Orang kekurangan vitamin D berisiko lebih tinggi kena asma. Demikian hasil riset pada lebih dari 25.000 orang usia 18-79 tahun dan sekitar 9.700 anak usia 6-17 tahun pada survei kesehatan tahunan Amerika Serikat tahun 2001-1010. Dari jumlah itu, 68 persen anak dan 70 persen dewasa kekurangan vitamin D ( kurang dari 30 nanogram per milimeter ).

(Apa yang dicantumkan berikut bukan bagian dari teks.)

(** * manage-thorium.py: install, update or remove the Thorium browser

    A shallow embedding of [manage-thorium.py].  The script is a command
    dispatcher over four wrappers around external collaborators (a
    subprocess runner, an HTTP client, the file system).  The collaborators
    are a [world] of oracles; every call the script makes is recorded, in
    order, in a history of [event]s, and a Python exception is a [Raise]
    result that propagates through [bind] until a [try_except] catches it. *)

From Stdlib Require Import String Ascii List ZArith Lia Bool.
Import ListNotations.
Open Scope string_scope.
Open Scope list_scope.

(** ** Python strings

    A [str] is a [string]; a character is a code point below 256. *)

Module PyStr.

(** [str.isspace] on one character: TAB..CR, FS..US, SPACE, NEL, NBSP. *)
Definition isspace (c : ascii) : bool :=
  let n := nat_of_ascii c in
  ((9 <=? n) && (n <=? 13) || (28 <=? n) && (n <=? 32)
   || (n =? 133) || (n =? 160))%nat.

(** [s.lstrip()] *)
Fixpoint lstrip (s : string) : string :=
  match s with
  | EmptyString => EmptyString
  | String c s' => if isspace c then lstrip s' else s
  end.

(** [s.rstrip()] *)
Fixpoint rstrip (s : string) : string :=
  match s with
  | EmptyString => EmptyString
  | String c s' =>
      match rstrip s' with
      | EmptyString => if isspace c then EmptyString else String c EmptyString
      | r => String c r
      end
  end.

(** [s.strip()] *)
Definition strip (s : string) : string := rstrip (lstrip s).

(** [s.startswith(p)] *)
Fixpoint startswith (s p : string) : bool :=
  match p, s with
  | EmptyString, _ => true
  | String _ _, EmptyString => false
  | String a p', String b s' => Ascii.eqb b a && startswith s' p'
  end.

(** [s.endswith(suffix)] *)
Definition endswith (s suffix : string) : bool :=
  let n := String.length s in
  let m := String.length suffix in
  (m <=? n)%nat && (substring (n - m) m s =? suffix).

(** [s.split()]: the maximal runs of non-whitespace characters. *)
Fixpoint split_ws (s : string) : list string :=
  match s with
  | EmptyString => []
  | String c s' =>
      if isspace c then split_ws s'
      else
        match s' with
        | EmptyString => [String c EmptyString]
        | String c' _ =>
            if isspace c' then String c EmptyString :: split_ws s'
            else
              match split_ws s' with
              | f :: fs => String c f :: fs
              | [] => [String c EmptyString]
              end
        end
  end.

(** [s.split(sep)] for a one-character separator. *)
Fixpoint split (s : string) (sep : ascii) : list string :=
  match s with
  | EmptyString => [EmptyString]
  | String c s' =>
      if Ascii.eqb c sep then EmptyString :: split s' sep
      else
        match split s' sep with
        | f :: fs => String c f :: fs
        | [] => [String c EmptyString]
        end
  end.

Anak yang sehat dan ceria merupakan sumber kebahagiaan orang tua, dan orang tua yang cerdas akan memilih cara terbaik untuk mempertahankan keceriaan buah hatinya, bahkan ketika mereka sakit asma. Asma adalah salah satu penyakit tidak menular yang telah menjadi perhatian dunia dan membutuhkan perhatian para orang tua.

Anak sehat dan ceria merupakan sumber kebahagiaan orang tua. Agar anak tetap sehat, maka orang tua akan mengusahakan agar anak mengonsumsi vitamin D agar tidak kena asma.  Asma adalah salah satu penyakit tidak menular yang telah menjadi perhatian dunia dan membutuhkan perhatian para orang tua.

Anak yang kekurangan vitamin D berisiko kena asma 1,35 kali lebih tinggi dibanding anak cukup vitamin D. Pada orang dewasa, meski risiko asma tidak naik, mereka lebih kerap sesak napas dibanding orang dengan vitamin D cukup. Pada pertemuan American Public Health Association di Denver, Selasa ( 8/11 ),Yueh-Ying Han, asisten profesor kesehatan respirasi, alergi, dan imunologi the Universicty of Pittsburgh School of Medicine, menduga level vitamin D rendah menekan level peradangan.

Sumber : Kilas Iptek / Livescience /ADH.